Mr. Richardson is a 55-year-old man who comes into your clinic complaining of knee pain. He used to enjoy going on long jogs, but as the years have gone by the pain in his joint has increased and he’s lost a lot of mobility. He’s frustrated by the weight that he’s put on due to lack of mobility, and ibuprofen is no longer working to lessen his ever increasing pain. You order an MRI, which shows radiographic evidence of a meniscal tear and osteoarthritis (OA). Now, you have to decide how to treat Mr. Richardson. Should you immediately send Mr. Richardson to surgery, or will he benefit from PT? If you send him to PT first, will the delay to surgery impair his outcome? For the most part, in the world of mechanical joint diseases, surgery reigns supreme. But until now, it has not been clear if surgery provides a benefit to patients with a meniscal tear and osteoarthritis (OA) in comparison to standard physical therapy.
In this week’s NEJM, Katz and colleagues report the results of a randomized controlled trial addressing this uncertainty. Across seven U.S. centers, 351 symptomatic patients over the age of 45 who have radiographic evidence of OA and a meniscal tear were assigned to either surgery or physical therapy. At both 6 months and 12 months after randomization, there were no statistically significant differences in pain or improvement in function between the two groups. Notably, 30% of patients assigned to the physical therapy group had chosen to have surgery by 6 months. However, by 12 months, these patients’ functional improvement was not significantly different from those of the other two groups, implying that the delay to surgery did not affect their final outcome.

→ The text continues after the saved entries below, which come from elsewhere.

(** C9: A click one row above the array ([-h <= y < 0]): the first write
    wraps to row [y + h], then [h-1-y >= h] raises.  The spectrum is
    left half edited. *)
Lemma sine_tool_wraps_then_raises h w y x val (f : matrix C) :
  rect h w f -> (0 < h)%nat -> - Z.of_nat h <= y < 0 -> 0 <= x < Z.of_nat w ->
  sine_tool (Z.of_nat h) (Z.of_nat w) (Z.of_nat w / 2) (Z.of_nat h / 2) x y val f =
    (mat_alter (fun a => a +c val) (Z.to_nat (y + Z.of_nat h)) (Z.to_nat x) f,
     Raise IndexError).
Proof.
  intros Hf Hh Hy Hx. unfold sine_tool.
  assert (Hrows : rows f = h) by apply Hf.
  assert (E1 : add_at y x val f =
    (mat_alter (fun a => a +c val) (Z.to_nat (y + Z.of_nat h)) (Z.to_nat x) f, Ok tt)).
  { rewrite add_at_spec, Hrows, np_index_negative by lia.
    by rewrite (np_index_rect_cols h w). }
  rewrite (pyM_bind_ok _ _ _ _ tt E1).
  assert (Hc : bool_decide (y = Z.of_nat h / 2) = false).
  { apply bool_decide_eq_false_2. pose proof (Z.div_pos (Z.of_nat h) 2). lia. }
  rewrite Hc, andb_false_r. simpl.
  rewrite add_at_spec, rows_mat_alter, Hrows.
  replace (np_index h (Z.of_nat h - 1 - y)) with (@None nat); [done|].
  symmetry. apply np_index_None. lia.
Qed.

(** The grid tool indexes modulo the shape: it never raises. *)
Lemma grid_tool_ok h w x y u v s (f : matrix C) :
  rect h w f -> (0 < h)%nat -> (0 < w)%nat ->
  exists f', grid_tool (Z.of_nat h) (Z.of_nat w) x y u v s f = (f', Ok tt) /\ rect h w f'.
Proof.
  intros Hf Hh Hw. unfold grid_tool. apply (for_ok (rect h w)); [|done].
  intros [dy dx] g Hg. simpl.
  destruct (bool_decide (dx = 0) && bool_decide (dy = 0)); [by exists g|].
  pose proof (py_mod_range (y + dy) (Z.of_nat h) ltac:(lia)).
  pose proof (py_mod_range (x + dx) (Z.of_nat w) ltac:(lia)).
  rewrite (pyM_bind_ok _ _ _ _ tt (add_at_in_range h w (py_mod (y + dy) (Z.of_nat h))
    (py_mod (x + dx) (Z.of_nat w)) (of_real s) g Hg Hh ltac:(lia) ltac:(lia))).
  rewrite (add_at_in_range h w); [|eauto with fl|done|lia|lia].
  eexists; split; [done|eauto with fl].
Qed.

Lemma line_tool_in_range h w y s (f : matrix C) :
  rect h w f -> 0 <= y < Z.of_nat h ->
  line_tool (Z.of_nat h) y s f =
    (row_alter (fun a => a +c of_real s) (reflect h (Z.to_nat y))
       (row_alter (fun a => a +c of_real s) (Z.to_nat y) f), Ok tt).
Proof.
  intros Hf Hy. assert (Hrows : rows f = h) by apply Hf.
  unfold line_tool.
  assert (E1 : add_row y (of_real s) f =
    (row_alter (fun a => a +c of_real s) (Z.to_nat y) f, Ok tt)).
  { by rewrite add_row_spec, Hrows, np_index_in_range by lia. }
  rewrite (pyM_bind_ok _ _ _ _ tt E1), add_row_spec, rows_row_alter, Hrows.
  rewrite np_index_in_range by lia.
  unfold reflect. do 3 f_equal. lia.
Qed.
End ToolTheorems.

(** ** The whole click handler *)

Section ClickTheorems.
Context `{ScalarLaws R C} `{!Transform R C}.

(** A tool changes only [fshift] or [mask], and never drops them. *)
Lemma apply_tool_fields ctl h w x y (st : lab R C) :
  let st1 := (apply_tool ctl h w x y st).1 in
  img st1 = img st /\ task_queue st1 = task_queue st /\
  result_queue st1 = result_queue st /\ result_cache st1 = result_cache st /\
  (is_Some (fshift st) -> is_Some (fshift st1)) /\
  (is_Some (mask st) -> is_Some (mask st1)).
Proof.
  unfold apply_tool, on_mask, on_fshift.
  destruct (tool_sel ctl); repeat case_match; simplify_eq; simpl; naive_solver.
Qed.

Lemma update_display_some (st : lab R C) :
  is_Some (fshift st) -> is_Some (mask st) -> update_display st = (st, Ok tt).
Proof.
  intros [f Hf] [m Hm]. unfold update_display. pyM_run.
  rewrite Hf, Hm. by destruct (img st).
Qed.

(** [on_click] is the tool, then, if the tool did not raise, the
    redraw and the snapshot. *)
Lemma on_click_spec ctl ev (st : lab R C) f :
  fshift st = Some f -> is_Some (mask st) -> in_ax2 ev = true ->
  on_click ctl ev st =
    match apply_tool ctl (rows f) (cols f) (click_coord (xdata ev)) (click_coord (ydata ev)) st with
    | (st1, Ok _) => trigger_recompute st1
    | (st1, Raise e) => (st1, Raise e)
    end.
Proof.
  intros Hf Hm Hin. unfold on_click.
  rewrite (pyM_bind_ok _ _ st st st eq_refl), Hf, Hin. simpl.
  destruct (apply_tool_fields ctl (rows f) (cols f) (click_coord (xdata ev))
              (click_coord (ydata ev)) st) as (_ & _ & _ & _ & Hf1 & Hm1).
  destruct (apply_tool _ _ _ _ _ st) as [st1 [a|e]] eqn:E; simpl in *.
  - rewrite (pyM_bind_ok _ _ _ _ _ E).
    rewrite (pyM_bind_ok _ _ _ _ _ (update_display_some st1 (Hf1 ltac:(by eexists)) (Hm1 Hm))).
    done.
  - by rewrite (pyM_bind_raise _ _ _ _ _ E).
Qed.

(** C8: An accepted click queues exactly one snapshot, and it is the
    spectrum and mask the edit left; a click whose tool raised queues
    nothing. *)
Theorem on_click_snapshot ctl ev (st : lab R C) f :
  lab_wf st -> fshift st = Some f -> in_ax2 ev = true ->
  match on_click ctl ev st with
  | (st', Ok _) => exists f' m', fshift st' = Some f' /\ mask st' = Some m' /\
                     task_queue st' = task_queue st ++ [mkRequest f' m']
  | (st', Raise _) => task_queue st' = task_queue st
  end.
Proof.
  intros [Ha _] Hf Hin.
  assert (Hm : is_Some (mask st)).
  { destruct st as [[i|] [f0|] [m|] ? ? ?]; simpl in *; try done; by eexists. }
  rewrite (on_click_spec ctl ev st f Hf Hm Hin).
  destruct (apply_tool_fields ctl (rows f) (cols f) (click_coord (xdata ev))
              (click_coord (ydata ev)) st) as (_ & Hq & _ & _ & Hf1 & Hm1).
  destruct (apply_tool _ _ _ _ _ st) as [st1 [a|e]] eqn:E; simpl in *; [|done].
  destruct (Hf1 ltac:(by eexists)) as [f1 Ef1], (Hm1 Hm) as [m1 Em1].
  unfold trigger_recompute. pyM_run. rewrite Ef1, Em1. simpl.
  exists f1, m1. by rewrite Hq.
Qed.

(** Paint and erase change the mask only: the spectrum is the same
    after the click, whatever the click. *)
Theorem on_click_brush_erase_fshift ctl ev (st : lab R C) :
  tool_sel ctl = Brush \/ tool_sel ctl = Erase ->
  fshift (on_click ctl ev st).1 = fshift st.
Proof.
  intros Ht. unfold on_click.
  rewrite (pyM_bind_ok _ _ st st st eq_refl).
  destruct (fshift st) as [f|] eqn:Hf; [|done].
  destruct (in_ax2 ev); simpl; [|done].
  apply (preserves_bind (fun s => fshift s = Some f)); [|intros _|done].
  - intros s Hs. unfold apply_tool, on_mask.
    destruct Ht as [-> | ->]; destruct (mask s); simpl; done.
  - apply preserves_bind; [intros s Hs; by rewrite update_display_state|].
    intros _ s Hs. by rewrite (proj1 (proj2 (trigger_recompute_arrays s))).
Qed.
End ClickTheorems.

(** ** Boolean masks of the ring tool *)

Section Masks.
Context `{ScalarLaws R C}.
Local Open Scope nat_scope.

Lemma ring_mask_rect h w cx cy r2 : rect h w (ring_mask h w cx cy r2).
Proof.
  unfold ring_mask. split; [by rewrite length_map, length_seq|].
  apply Forall_map, Forall_forall. intros i _. by rewrite length_map, length_seq.
Qed.

Lemma mat_get_ring_mask h w cx cy r2 r c :
  r < h -> c < w ->
  mat_get (ring_mask h w cx cy r2) r c =
    Some (in_ring ((Z.of_nat c - cx) ^ 2 + (Z.of_nat r - cy) ^ 2) r2).
Proof.
  intros Hr Hc. unfold mat_get, ring_mask.
  rewrite list_lookup_fmap, lookup_seq_lt by done. simpl.
  by rewrite list_lookup_fmap, lookup_seq_lt.
Qed.

Lemma flip2_rect {A} h w (b : matrix A) : rect h w b -> rect h w (flip2 b).
Proof.
  intros [Hl Hf]. unfold flip2. split; [by rewrite length_reverse, length_map|].
  apply Forall_reverse, Forall_map. eapply Forall_impl; [done|].
  intros row Hrow. by rewrite length_reverse.
Qed.

(** [np.flipud(np.fliplr(b))[r, c] = b[h-1-r, w-1-c]] *)
Lemma mat_get_flip2 {A} h w (b : matrix A) r c :
  rect h w b -> r < h -> c < w ->
  mat_get (flip2 b) r c = mat_get b (reflect h r) (reflect w c).
Proof.
  intros Hb Hr Hc. destruct Hb as [Hl Hf]. unfold mat_get, flip2, reflect.
  rewrite reverse_lookup by (rewrite length_map; lia).
  rewrite length_map, list_lookup_fmap, Hl.
  replace (h - S r) with (h - 1 - r) by lia.
  destruct (b !! (h - 1 - r)) as [row|] eqn:E; simpl; [|done].
  rewrite Forall_lookup in Hf. specialize (Hf _ _ E).
  rewrite reverse_lookup by lia. f_equal. lia.
Qed.

(** The value a boolean mask adds at a cell. *)
Definition mask_delta (b : matrix bool) (v : C) (r c : nat) : C :=
  match mat_get b r c with Some true => v | _ => c0 end.

Lemma mat_get_add_where h w (b : matrix bool) v (f : matrix C) r c :
  rect h w b -> rect h w f ->
  mat_get (add_where b v f) r c = (fun a => a +c mask_delta b v r c) <$> mat_get f r c.
Proof.
  intros [Hlb Hfb] [Hlf Hff]. unfold mask_delta, mat_get, add_where.
  rewrite lookup_zip_with.
  destruct (b !! r) as [brow|] eqn:Eb, (f !! r) as [frow|] eqn:Ef; simpl.
  - rewrite lookup_zip_with.
    rewrite Forall_lookup in Hfb. rewrite Forall_lookup in Hff.
    specialize (Hfb _ _ Eb). specialize (Hff _ _ Ef).
    destruct (brow !! c) as [bit|] eqn:Ebc, (frow !! c) as [a|] eqn:Efc; simpl.
    + destruct bit; simpl; rewrite ?cadd_0_r; done.
    + apply lookup_lt_Some in Ebc. apply lookup_ge_None_1 in Efc. lia.
    + apply lookup_lt_Some in Efc. apply lookup_ge_None_1 in Ebc. lia.
    + done.
  - apply lookup_lt_Some in Eb. apply lookup_ge_None_1 in Ef. lia.
  - apply lookup_lt_Some in Ef. apply lookup_ge_None_1 in Eb. lia.
  - done.
Qed.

The findings of this article are important reminders that surgery may not always be the best first treatment option. In an accompanying editorial, Rachelle Buchbinder, PhD, stresses that these results should change practice. She suggests that a change in the approach to caring for these patients can occur, and that it is reasonable, in light of these results, to use PT as a first therapy. She also points out that, although the article reported no difference in adverse effects, further follow up will need to be performed to assess any long-term risks associated with these therapies.
This article suggests that there should be a change in the treatment strategy for patients like Mr. Richardson: we can safely try PT first and, if he doesn’t respond, he can get surgery later.